I just don't understand the term, I've heard it before and thought "what is that?".

He said "I acted out instead of walking away". I've been puzzled by what he said.

I totally agree that a mature adult would have dealt with the issues in our marriage differently. I'm not disputing that!


----------



## walkonmars (Aug 21, 2012)

It's one of those "throw-away" phrases that are handy for excusing reprehensible and amoral behavior instead of actually facing the truth. 

It would have been more truthful (IMO) if he'd told you he did it for 3 main reasons:

1. He wanted to
2. He could
3. He was selfish enough to put the first 2 reasons into play


----------



## somethingelse (Jun 20, 2012)

Going out of his normal character to do something he wouldn't usually do. 
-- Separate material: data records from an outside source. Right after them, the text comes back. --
Lemma newTask_inv rows0 d hs id m d' :
  sysInv rows0 (mkSystem d hs) -> newMergeTask gt batch numBytesPerTuple perBlock d = Ok (Some (id, m), d') ->
  sysInv rows0 (mkSystem d' (hs ++ [mkHeld id m false])) /\
  work (length rows0) (mkSystem d' (hs ++ [mkHeld id m false])) < work (length rows0) (mkSystem d hs).
Proof using Hbatch HperBlock.
  intros HI E. unfold newMergeTask in E. destruct (sortedKeyBlocks d) as [|l [|r q]] eqn:Eq; [done|done|].
  destruct (getMorsel gt batch (mkTask l r 0 0 0)) as [[m' task']|] eqn:EG; [|done].
  cbn [obind fst snd] in E. injection E as <- <- <-. by apply (new_inv rows0 d hs l r q).
Qed.

Lemma step_ok rows0 s s' :
  sysInv rows0 s -> tstep s s' -> sysInv rows0 s' /\ work (length rows0) s' < work (length rows0) s.
Proof using Hbatch HperBlock.
  intros HI HS. destruct HS as [d hs id m d' E|d h1 h2 t m res Ht E|d h1 h2 t m Ht].
  - unfold dispatcherGetMorsel in E. destruct (isDoneMerge d); [done|].
    destruct (last (activeKeyBlockMergeTasks d)) as [t|] eqn:El; [|by apply newTask_inv].
    destruct (hasMorselLeft (mergeTask t)) eqn:Em; [|by apply newTask_inv].
    apply last_Some in El as [pre Ea]. rewrite Ea, removelast_last in E. by eapply get_inv.
  - by eapply merge_inv.
  - by eapply done_inv.
Qed.

(** A morsel can be taken from a task that has one. *)
Lemma can_get d hs t pre rows :
  isDoneMerge d = false -> activeKeyBlockMergeTasks d = pre ++ [t] -> taskInv (heldOf (taskId t) hs) t rows ->
  hasMorselLeft (mergeTask t) = true -> exists s', tstep (mkSystem d hs) s'.
Proof using Hbatch HperBlock.
  intros Hd Ea HT Hm. destruct (task_get _ t rows (taskId t) HT Hm) as (m & task' & EG & _).
  eexists. apply step_get. unfold dispatcherGetMorsel. rewrite Hd, Ea, last_snoc, Hm, EG. reflexivity.
Qed.

(** A held morsel can be merged or given back. *)
Lemma can_work rows0 d hs t h :
  sysInv rows0 (mkSystem d hs) -> t ∈ activeKeyBlockMergeTasks d -> h ∈ heldOf (taskId t) hs ->
  exists s', tstep (mkSystem d hs) s'.
Proof using Hbatch HperBlock.
  intros HI Ht Hh. destruct (task_split _ _ _ _ HI Ht) as (pre & post & Ea & HN & rows & HT).
  apply list_elem_of_filter in Hh as [Eh Hh]. apply list_elem_of_split in Hh as (h1 & h2 & ->).
  destruct h as [id m b]. cbn [heldTask] in Eh. subst id. destruct b.
  - eexists. by apply step_done.
  - rewrite heldOf_self in HT by done. destruct (task_merge _ _ _ _ _ HT) as (res & E & _).
    eexists. by eapply step_merge.
Qed.

Lemma progress rows0 s : sysInv rows0 s -> isDoneMerge (dispatcher s) = false -> exists s', tstep s s'.
Proof using Hbatch HperBlock.
  intros HI Hd. pose proof HI as [(rowsQ & rowsA & HQ & HA & HP) _ _ _]. destruct s as [d hs]. cbn [dispatcher held] in *.
  destruct (last (activeKeyBlockMergeTasks d)) as [t|] eqn:El.
  - pose proof El as El'. apply last_Some in El' as [pre Ea].
    assert (Ht : t ∈ activeKeyBlockMergeTasks d) by (rewrite Ea; apply elem_of_app; right; left).
    destruct (task_split _ _ _ _ HI Ht) as (_ & _ & _ & _ & rows & HT).
    destruct (ti_busy _ _ _ HT) as [Hb|Hm]; [|by eapply can_get].
    destruct (heldOf (taskId t) hs) as [|h hs'] eqn:Eh; [done|]. eapply (can_work rows0 d hs t h); [done|done|].
    rewrite Eh. left.
  - apply last_None in El. unfold isDoneMerge in Hd. rewrite El, andb_true_r in Hd. apply Nat.leb_gt in Hd.
    destruct (sortedKeyBlocks d) as [|l [|r q]] eqn:Eq; cbn in Hd; [lia|lia|].
    inversion HQ as [|? rl ? rowsQ1 HL HQ1 E1 E2]; subst. inversion HQ1 as [|? rr ? rowsQ2 HR HQ2 E1 E2]; subst.
    destruct (task_new 0 l r rl rr HL HR) as [HT Hm].
    destruct (task_get [] _ _ 0 HT Hm) as (m & task' & EG & _). cbn [mergeTask] in EG.
    eexists. apply step_get. unfold dispatcherGetMorsel, isDoneMerge, newMergeTask. rewrite El, Eq, EG. reflexivity.
Qed.

Definition initialSystem (runs : list MergedKeyBlocks) : system := mkSystem (mkDispatcher runs [] 0) [].

Lemma initialSystem_inv runs rowsQ : Forall2 queuedRun runs rowsQ -> sysInv (mjoin rowsQ) (initialSystem runs).
Proof using Type.
  intros HQ. split; cbn [dispatcher held initialSystem sortedKeyBlocks activeKeyBlockMergeTasks]; try constructor.
  exists rowsQ, []. split; [done|]. split; [constructor|]. by rewrite app_nil_r.
Qed.

Lemma reach_inv rows0 s s' : sysInv rows0 s -> rtc tstep s s' -> sysInv rows0 s'.
Proof using Hbatch HperBlock. intros HI HR. induction HR as [|s1 s2 s3 HS _ IH]; [done|]. apply IH. by eapply step_ok. Qed.

Lemma steps_bound rows0 n s s' : sysInv rows0 s -> nsteps tstep n s s' -> n <= work (length rows0) s.
Proof using Hbatch HperBlock.
  intros HI HR. induction HR as [s|n s1 s2 s3 HS _ IH]; [lia|].
  destruct (step_ok _ _ _ HI HS) as [HI' Hw]. specialize (IH HI'). lia.
Qed.

Lemma done_sorted rows0 s :
  sysInv rows0 s -> isDoneMerge (dispatcher s) = true ->
  (sortedKeyBlocks (dispatcher s) = [] /\ rows0 = []) \/
  exists mb rows, sortedKeyBlocks (dispatcher s) = [mb] /\ runOf le getTableData cols mb rows /\ rows ≡ₚ rows0.
Proof using Hbatch HperBlock.
  intros [(rowsQ & rowsA & HQ & HA & HP) _ _ _] Hd. unfold isDoneMerge in Hd.
  apply andb_true_iff in Hd as [H1 H2]. apply Nat.leb_le in H1. apply Nat.eqb_eq, length_zero_iff_nil in H2.
  rewrite H2 in HA. inversion HA; subst. rewrite app_nil_r in HP.
  destruct HQ as [|mb rows q rowsQ [Hrun _] HQ].
  - left. split; [done|]. by apply Permutation_nil_l in HP.
  - right. cbn in H1. destruct HQ; [|cbn in H1; lia]. exists mb, rows. split; [done|]. split; [done|].
    cbn in HP. by rewrite app_nil_r in HP.
Qed.
End invariant.

(** C13. The parallel merge of runs that it can compare always ends: whatever the order in which
    the threads take, merge and give back morsels, no schedule takes more than a bounded number of
    steps, and as long as the merge is not done some thread can take one: a morsel is to be had,
    or a thread holds one whose merge ends.  The runs are not empty and sorted, and their rows are
    of the kind whose merge comparison is the order of the clause: no key column is a string, or
    the last one is and no string key is null (keys after the last string, as in ORDER BY name, age,
    are not covered); short strings hold no zero byte, floating point numbers are no NaN and no
    negative zero, and the normalized months and days of an interval have 32 bits. *)
Theorem merge_always_ends le getTableData cols batch bytes per runs rowsQ :
  0 < batch -> 0 < per -> Forall2 (queuedRun le getTableData cols) runs rowsQ ->
  let gt := compareTuplePtr getTableData (keyBytes cols) (initStrKeyCols 0 cols) in
  let s0 := initialSystem runs in
  (forall n s, nsteps (step gt batch bytes per) n s0 s -> n <= work (length (mjoin rowsQ)) s0) /\
  (forall s, rtc (step gt batch bytes per) s0 s -> isDoneMerge (dispatcher s) = false ->
     exists s', step gt batch bytes per s s').
Proof.
  intros Hb Hp HQ gt s0. pose proof (initialSystem_inv le getTableData cols runs rowsQ HQ) as HI. split.
  - intros n s HR. by eapply (steps_bound le getTableData cols batch bytes per Hb Hp).
  - intros s HR. eapply (progress le getTableData cols batch bytes per Hb Hp). exact (reach_inv le getTableData cols batch bytes per Hb Hp _ _ _ HI HR).
Qed.
(* ===== verification/Concurrent.v ===== *)
(** * Threads over shared memory

    Code that several threads run at once is a [prog]: a tree of atomic accesses to a shared
    state, with unbounded loops.  A [system] is a pool of threads; a thread is idle or runs
    the code of one call, and a step is one atomic access of one thread, so that every
    interleaving of the calls is a run.  [Safe] is a small program logic for it: every thread
    owns a piece of ghost state, and every access keeps an invariant of the shared state and
    the ghost states of all threads.  [reach_inv] is its soundness.  No code of the repository
    is in this file. *)

From S2P Require Import Prelude.
From stdpp Require Import base list gmap numbers.
From Stdlib Require Import FunctionalExtensionality.

Section Prog.
Context {S : Type}.

(** An access sees a bit of the scheduler, for operations that may fail spuriously. *)
Inductive prog : Type -> Type :=
| Ret {A} (a : A) : prog A
| Act {A R} (f : bool -> S -> R * S) (k : R -> prog A) : prog A
| Iter {A I B} (body : I -> prog (I + B)) (i : I) (k : B -> prog A) : prog A
| Halt {A} : prog A.

Fixpoint bind {A B} (p : prog A) : (A -> prog B) -> prog B :=
  match p in prog A return (A -> prog B) -> prog B with
  | Ret a => fun g => g a
  | Act f k => fun g => Act f (fun r => bind (k r) g)
  | Iter body i k => fun g => Iter body i (fun b => bind (k b) g)
  | Halt => fun _ => Halt
  end.

(** One iteration of a loop, and then the loop again or what follows it. *)
Definition unroll {A I B} (body : I -> prog (I + B)) (i : I) (k : B -> prog A) : prog A :=
  bind (body i) (fun x => match x with inl i' => Iter body i' k | inr b => k b end).

(** One step of a thread; a thread that has returned or halted has none. *)
Definition step1 {A} (c : bool) (p : prog A) (s : S) : option (prog A * S) :=
  match p in prog A return option (prog A * S) with
  | Ret _ | Halt => None
  | Act f k => let '(r, s') := f c s in Some (k r, s')
  | Iter body i k => Some (unroll body i k, s)
  end.

(** An access that cannot fail spuriously, a read, a write. *)
Definition access {R} (f : S -> R * S) : prog R := Act (fun _ => f) Ret.
Definition peek {R} (f : S -> R) : prog R := access (fun s => (f s, s)).
Definition poke (f : S -> S) : prog unit := access (fun s => (tt, f s)).
Definition while {A I} (body : I -> prog (I + A)) (i : I) : prog A := Iter body i Ret.

Lemma bind_assoc {A B C} (p : prog A) (f : A -> prog B) (g : B -> prog C) :
  bind (bind p f) g = bind p (fun a => bind (f a) g).
Proof.
  induction p as [A a|A R h k IH|A I D body IHb i k IHk|A]; cbn [bind]; [done| | |done].
  - f_equal. apply functional_extensionality. intros r. apply IH.
  - f_equal. apply functional_extensionality. intros b. apply IHk.
Qed.

Lemma bind_unroll {A B I D} (body : I -> prog (I + D)) i (k : D -> prog A) (f : A -> prog B) :
  bind (unroll body i k) f = unroll body i (fun b => bind (k b) f).
Proof.
  unfold unroll. rewrite bind_assoc. f_equal. apply functional_extensionality. by intros [i'|b].
Qed.
End Prog.
Arguments prog S A : clear implicits.

Notation "x <~ m ;; k" := (bind m (fun x => k)) (at level 100, m at next level, right associativity) : kuzu_scope.
Notation "m ;;~ k" := (bind m (fun _ => k)) (at level 100, right associativity) : kuzu_scope.

Section Logic.
Context {S T L : Type} `{Countable T}.

(** The invariant and what every step guarantees; the number counts the steps so far, and
    only runs are looked at in which it stays [fine]. *)
Context (fine : nat -> Prop) (Inv : nat -> S -> gmap T L -> Prop) (Guar : S -> S -> Prop).

(** Thread [t], which owns [l], keeps the invariant for [n] steps of [p] and ends with [Q]. *)
Fixpoint safe (n : nat) (t : T) (l : L) {A} (p : prog S A) (Q : A -> L -> Prop) {struct n} : Prop :=
  match n with
  | O => True
  | Datatypes.S n =>
      match p in prog _ A return (A -> L -> Prop) -> Prop with
      | Ret a => fun Q => Q a l
      | Act f k => fun Q => forall c m s G, fine m -> G !! t = Some l -> Inv m s G ->
          exists l', Inv (Datatypes.S m) (f c s).2 (<[t:=l']> G) /\ Guar s (f c s).2 /\
                     safe n t l' (k (f c s).1) Q
      | Iter body i k => fun Q => safe n t l (unroll body i k) Q
      | Halt => fun _ => True
      end Q
  end.

Definition Safe (t : T) (l : L) {A} (p : prog S A) (Q : A -> L -> Prop) : Prop :=
  forall n, safe n t l p Q.

Lemma safe_down n t l {A} (p : prog S A) Q : safe (Datatypes.S n) t l p Q -> safe n t l p Q.
Proof.
  revert l A p Q. induction n as [|n IH]; intros l A p Q HS; [done|].
  destruct p as [A a|A R f k|A I B body i k|A].
  - exact HS.
  - intros c m s G Hf Hl HI. destruct (HS c m s G Hf Hl HI) as (l' & H1 & H2 & H3).
    exists l'. split_and!; [done..|]. by apply IH.
  - change (safe n t l (unroll body i k) Q). apply IH. exact HS.
  - done.
Qed.

Lemma safe_le n m t l {A} (p : prog S A) Q : m <= n -> safe n t l p Q -> safe m t l p Q.
Proof. induction 1; [done|]. intros. by apply IHle, safe_down. Qed.

Lemma safe_mono n t l {A} (p : prog S A) (Q Q' : A -> L -> Prop) :
  (forall a l', Q a l' -> Q' a l') -> safe n t l p Q -> safe n t l p Q'.
Proof.
  revert l A p Q Q'. induction n as [|n IH]; intros l A p Q Q' HQ HS; [done|].
  destruct p as [A a|A R f k|A I B body i k|A].
  - by apply HQ.
  - intros c m s G Hf Hl HI. destruct (HS c m s G Hf Hl HI) as (l' & H1 & H2 & H3).
    exists l'. split_and!; [done..|]. by eapply IH.
  - change (safe n t l (unroll body i k) Q'). by eapply IH; [|exact HS].
  - done.
Qed.

Lemma safe_bind n t l {A B} (p : prog S A) (f : A -> prog S B) (Q : B -> L -> Prop) :
  safe n t l p (fun a l' => safe n t l' (f a) Q) -> safe n t l (bind p f) Q.
Proof.
  revert l A p f. induction n as [|n IH]; intros l A p f HS; [done|].
  destruct p as [A a|A R h k|A I D body i k|A]; [exact HS| | |done].
  - intros c m s G Hf Hl HI. destruct (HS c m s G Hf Hl HI) as (l' & H1 & H2 & H3).
    exists l'. split_and!; [done..|]. apply IH. eapply safe_mono; [|exact H3].
    intros a l''. apply safe_down.
  - change (safe n t l (unroll body i (fun b => bind (k b) f)) Q). rewrite <- bind_unroll. apply IH.
    eapply safe_mono; [|exact HS]. intros a l''. apply safe_down.
Qed.

(** ** The rules *)

Lemma Safe_ret t l {A} (a : A) (Q : A -> L -> Prop) : Q a l -> Safe t l (Ret a) Q.
Proof. by intros HQ [|n]. Qed.

Lemma Safe_halt t l {A} (Q : A -> L -> Prop) : Safe t l Halt Q.
Proof. by intros [|n]. Qed.

Lemma Safe_mono t l {A} (p : prog S A) (Q Q' : A -> L -> Prop) :
  Safe t l p Q -> (forall a l', Q a l' -> Q' a l') -> Safe t l p Q'.
Proof. intros HS HQ n. by eapply safe_mono. Qed.

Lemma Safe_bind t l {A B} (p : prog S A) (f : A -> prog S B) (Q : B -> L -> Prop) :
  Safe t l p (fun a l' => Safe t l' (f a) Q) -> Safe t l (bind p f) Q.
Proof.
  intros HS n. apply safe_bind. eapply safe_mono; [|apply HS]. cbn. intros a l' HQ. apply HQ.
Qed.

(** One access; what the thread owns afterwards may depend on what it saw. *)
Lemma Safe_act t l {A R} (f : bool -> S -> R * S) (k : R -> prog S A) (Q : A -> L -> Prop) :
  (forall c m s G, fine m -> G !! t = Some l -> Inv m s G ->
     exists l', Inv (Datatypes.S m) (f c s).2 (<[t:=l']> G) /\ Guar s (f c s).2 /\
                Safe t l' (k (f c s).1) Q) ->
  Safe t l (Act f k) Q.
Proof.
  intros HS [|n]; [done|]. intros c m s G Hf Hl HI.
  destruct (HS c m s G Hf Hl HI) as (l' & H1 & H2 & H3). exists l'. auto.
Qed.

Lemma Safe_access t l {R} (f : S -> R * S) (Q : R -> L -> Prop) :
  (forall m s G, fine m -> G !! t = Some l -> Inv m s G ->
     exists l', Inv (Datatypes.S m) (f s).2 (<[t:=l']> G) /\ Guar s (f s).2 /\ Q (f s).1 l') ->
  Safe t l (access f) Q.
Proof.
  intros HS. apply Safe_act. intros c m s G Hf Hl HI.
  destruct (HS m s G Hf Hl HI) as (l' & H1 & H2 & H3). exists l'. split_and!; [done..|]. by apply Safe_ret.
Qed.

(** A loop, by an invariant [J] of its variables and of what the thread owns. *)
Lemma Safe_iter {I} (J : I -> L -> Prop) t l {A B} (body : I -> prog S (I + B)) i (k : B -> prog S A)
    (Q : A -> L -> Prop) :
  (forall i l, J i l -> Safe t l (body i)
     (fun x l' => match x with inl i' => J i' l' | inr b => Safe t l' (k b) Q end)) ->
  J i l -> Safe t l (Iter body i k) Q.
Proof.
  intros HB HJ n. revert i l HJ. induction n as [|n IH]; intros i l HJ; [done|].
  change (safe n t l (unroll body i k) Q). apply safe_bind. eapply safe_mono; [|apply HB, HJ].
  intros [i'|b] l' HP; [by apply IH | apply HP].
Qed.

Lemma Safe_while {I} (J : I -> L -> Prop) t l {A} (body : I -> prog S (I + A)) i (Q : A -> L -> Prop) :
  (forall i l, J i l -> Safe t l (body i)
     (fun x l' => match x with inl i' => J i' l' | inr b => Q b l' end)) ->
  J i l -> Safe t l (while body i) Q.
Proof.
  intros HB. apply Safe_iter. intros i' l' HJ. eapply Safe_mono; [by apply HB|].
  intros [i2|b] l2 H2; [done | by apply Safe_ret].
Qed.

Context (Inv_later : forall n s G, Inv n s G -> Inv (Datatypes.S n) s G) (Guar_refl : forall s, Guar s s).

(** A step of a thread that is safe. *)
Lemma safe_step n t l {A} (p p' : prog S A) c m s s' G (Q : A -> L -> Prop) :
  safe (Datatypes.S n) t l p Q -> step1 c p s = Some (p', s') -> fine m -> G !! t = Some l -> Inv m s G ->
  exists l', Inv (Datatypes.S m) s' (<[t:=l']> G) /\ Guar s s' /\ safe n t l' p' Q.
Proof using Inv_later Guar_refl.
  intros HS Hp Hf Hl HI. destruct p as [A a|A R f k|A I B body i k|A]; cbn [step1] in Hp; [done| | |done].
  - destruct (HS c m s G Hf Hl HI) as (l' & HI' & HG & HS'). destruct (f c s) as [r s2]. simplify_eq. eauto.
  - simplify_eq. exists l. rewrite insert_id by done. auto.
Qed.
End Logic.

(** ** Systems: threads that make calls *)

Section System.
Context {S T L : Type} `{Countable T}.

(** [call] is a call with its arguments, [client] what a thread knows between two calls;
    [allowed] is the protocol that callers follow. *)
Context {call client result : Type} (code : call -> prog S result)
  (allowed : client -> call -> Prop) (finish : client -> call -> result -> client).

Inductive thread : Type :=
| Idle (c : client)
| Running (c : client) (what : call) (p : prog S result).

Record system := mkSystem { sh : S; threads : gmap T thread }.

Inductive step : system -> system -> Prop :=
| step_call s pool t c what :
    pool !! t = Some (Idle c) -> allowed c what ->
    step (mkSystem s pool) (mkSystem s (<[t := Running c what (code what)]> pool))
| step_run s s' pool t c what p p' b :
    pool !! t = Some (Running c what p) -> step1 b p s = Some (p', s') ->
    step (mkSystem s pool) (mkSystem s' (<[t := Running c what p']> pool))
| step_return s pool t c what r :
    pool !! t = Some (Running c what (Ret r)) ->
    step (mkSystem s pool) (mkSystem s (<[t := Idle (finish c what r)]> pool)).

(** [run n x y]: [n] steps lead from [x] to [y]. *)
Inductive run : nat -> system -> system -> Prop :=
| run_nil x : run 0 x x
| run_snoc n x y z : run n x y -> step y z -> run (Datatypes.S n) x z.

Context (fine : nat -> Prop) (Inv : nat -> S -> gmap T L -> Prop) (Guar : S -> S -> Prop) (idleOK : client -> L -> Prop).
Context (Inv_later : forall n s G, Inv n s G -> Inv (Datatypes.S n) s G) (Guar_refl : forall s, Guar s s).
Context (code_safe : forall t c what l, allowed c what -> idleOK c l ->
           Safe fine Inv Guar t l (code what) (fun r l' => idleOK (finish c what r) l')).

(** [m] is the number of steps for which the threads are known to be safe. *)
Definition threadOK (m : nat) (t : T) (th : thread) (l : L) : Prop :=
  match th with
  | Idle c => idleOK c l
  | Running c what p => safe fine Inv Guar m t l p (fun r l' => idleOK (finish c what r) l')
  end.

Definition poolOK (m : nat) (pool : gmap T thread) (G : gmap T L) : Prop :=
  forall t, match pool !! t with
            | None => G !! t = None
            | Some th => exists l, G !! t = Some l /\ threadOK m t th l
            end.

Definition sysInv (n m : nat) (x : system) : Prop :=
  exists G, Inv n (sh x) G /\ poolOK m (threads x) G.

Lemma threadOK_down m t th l : threadOK (Datatypes.S m) t th l -> threadOK m t th l.
Proof. destruct th; [done|]. apply safe_down. Qed.

Lemma poolOK_update m pool G t th l :
  poolOK (Datatypes.S m) pool G -> threadOK m t th l -> poolOK m (<[t:=th]> pool) (<[t:=l]> G).
Proof.
  intros HP HT u. destruct (decide (t = u)) as [<-|Hne].
  - rewrite !lookup_insert_eq. eauto.
  - rewrite !lookup_insert_ne by done. specialize (HP u). destruct (pool !! u); [|done].
    destruct HP as (l' & Hl & Hok). eauto using threadOK_down.
Qed.

Lemma poolOK_thread m pool G t th : poolOK m pool G -> pool !! t = Some th -> exists l, G !! t = Some l /\ threadOK m t th l.
Proof. intros HP Ht. specialize (HP t). by rewrite Ht in HP. Qed.

Lemma system_step_inv n m x y :
  fine n -> sysInv n (Datatypes.S m) x -> step x y -> sysInv (Datatypes.S n) m y /\ Guar (sh x) (sh y).
Proof using Inv_later Guar_refl code_safe.
  intros Hf (G & HI & HT) Hs.
  destruct Hs as [s pool t c what Ht Ha|s s' pool t c what p p' b Ht Hp|s pool t c what r Ht]; cbn in *;
    destruct (poolOK_thread _ _ _ _ _ HT Ht) as (l & Hl & Hok); cbn in Hok.
  - split; [|done]. exists G. split; [by apply Inv_later|].
    rewrite <- (insert_id G t l Hl). apply poolOK_update; [done|]. by apply code_safe.
  - destruct (safe_step _ _ _ Inv_later Guar_refl _ _ _ _ _ _ _ _ _ _ _ Hok Hp Hf Hl HI) as (l' & HI' & HG & HS).
    split; [|done]. exists (<[t:=l']> G). split; [done|]. by apply poolOK_update.
  - split; [|done]. exists G. split; [by apply Inv_later|].
    rewrite <- (insert_id G t l Hl). by apply poolOK_update.
Qed.

(** Soundness: a system whose calls are safe keeps the invariant in every run. *)
Lemma run_inv n m k x y :
  (forall i, i < n + k -> fine i) -> run n x y -> sysInv k (n + m) x -> sysInv (n + k) m y.
Proof using Inv_later Guar_refl code_safe.
  intros Hf HR. revert m Hf. induction HR as [x|n x y z HR IH Hs]; intros m Hf HI; [done|].
  apply (system_step_inv (n + k) m y z); [apply Hf; lia| |done]. apply IH.
  - intros i Hi. apply Hf. lia.
  - by rewrite Nat.add_succ_r.
Qed.

(** A pool of idle threads. *)
Lemma poolOK_idle m (cs : gmap T client) (G : gmap T L) :
  (forall t c, cs !! t = Some c -> exists l, G !! t = Some l /\ idleOK c l) ->
  (forall t, cs !! t = None -> G !! t = None) ->
  poolOK m (Idle <$> cs) G.
Proof.
  intros H1 H2 t. rewrite lookup_fmap. destruct (cs !! t) as [c|] eqn:E; cbn; [by apply H1 | by apply H2].
Qed.
End System.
I also see it as almost rebellion


----------



## FormerSelf (Apr 21, 2013)

Acting out is usually reserved for either those who lose control...like kids who throw tantrums or get physical. Acting out is when adrenaline, fear, or whatever triggers the switch for a kid to present "acting-out behavior." But it is also applied to in terms of addiction...where past hurts or pain is triggered with someone, leading them to "act-out" their issues...basically destructive behavior with little or no regard for consequences. 
My wife is a sex addict due to unresolved childhood sexual abuse...had PTSD, which is constant hypervigilance and low coping ability. Her inability to have normal coping mechanisms thus easily trigger her to act-out, go into survival mode...to seek quick release of swelling emotions through destructive habits.
The best person to define if said behavior is officially acting-out is a qualified therapist. Insist, for your measure of safety, that your husband seek counseling for what he believes is acting out...and see what he does.


----------



## Dyokemm (Apr 24, 2013)

It means he's an immature moron. 

You should consider leaving him for stupidity alone, even without considering the basic fact of his total betrayal.


----------



## SomedayDig (Jul 17, 2012)

Acting out means he heard his counselor or someone say that's what he did. Just a pathetic excuse, IMO.


----------



## alte Dame (Aug 7, 2012)

Acting out means that he ate his cake while he had it too.


----------



## KimatraAKM (May 1, 2013)

It means a opportunity presented itself and instead of abstaining like an adult he acted like a child and had a bit of fun.. He acted out instead of walking away.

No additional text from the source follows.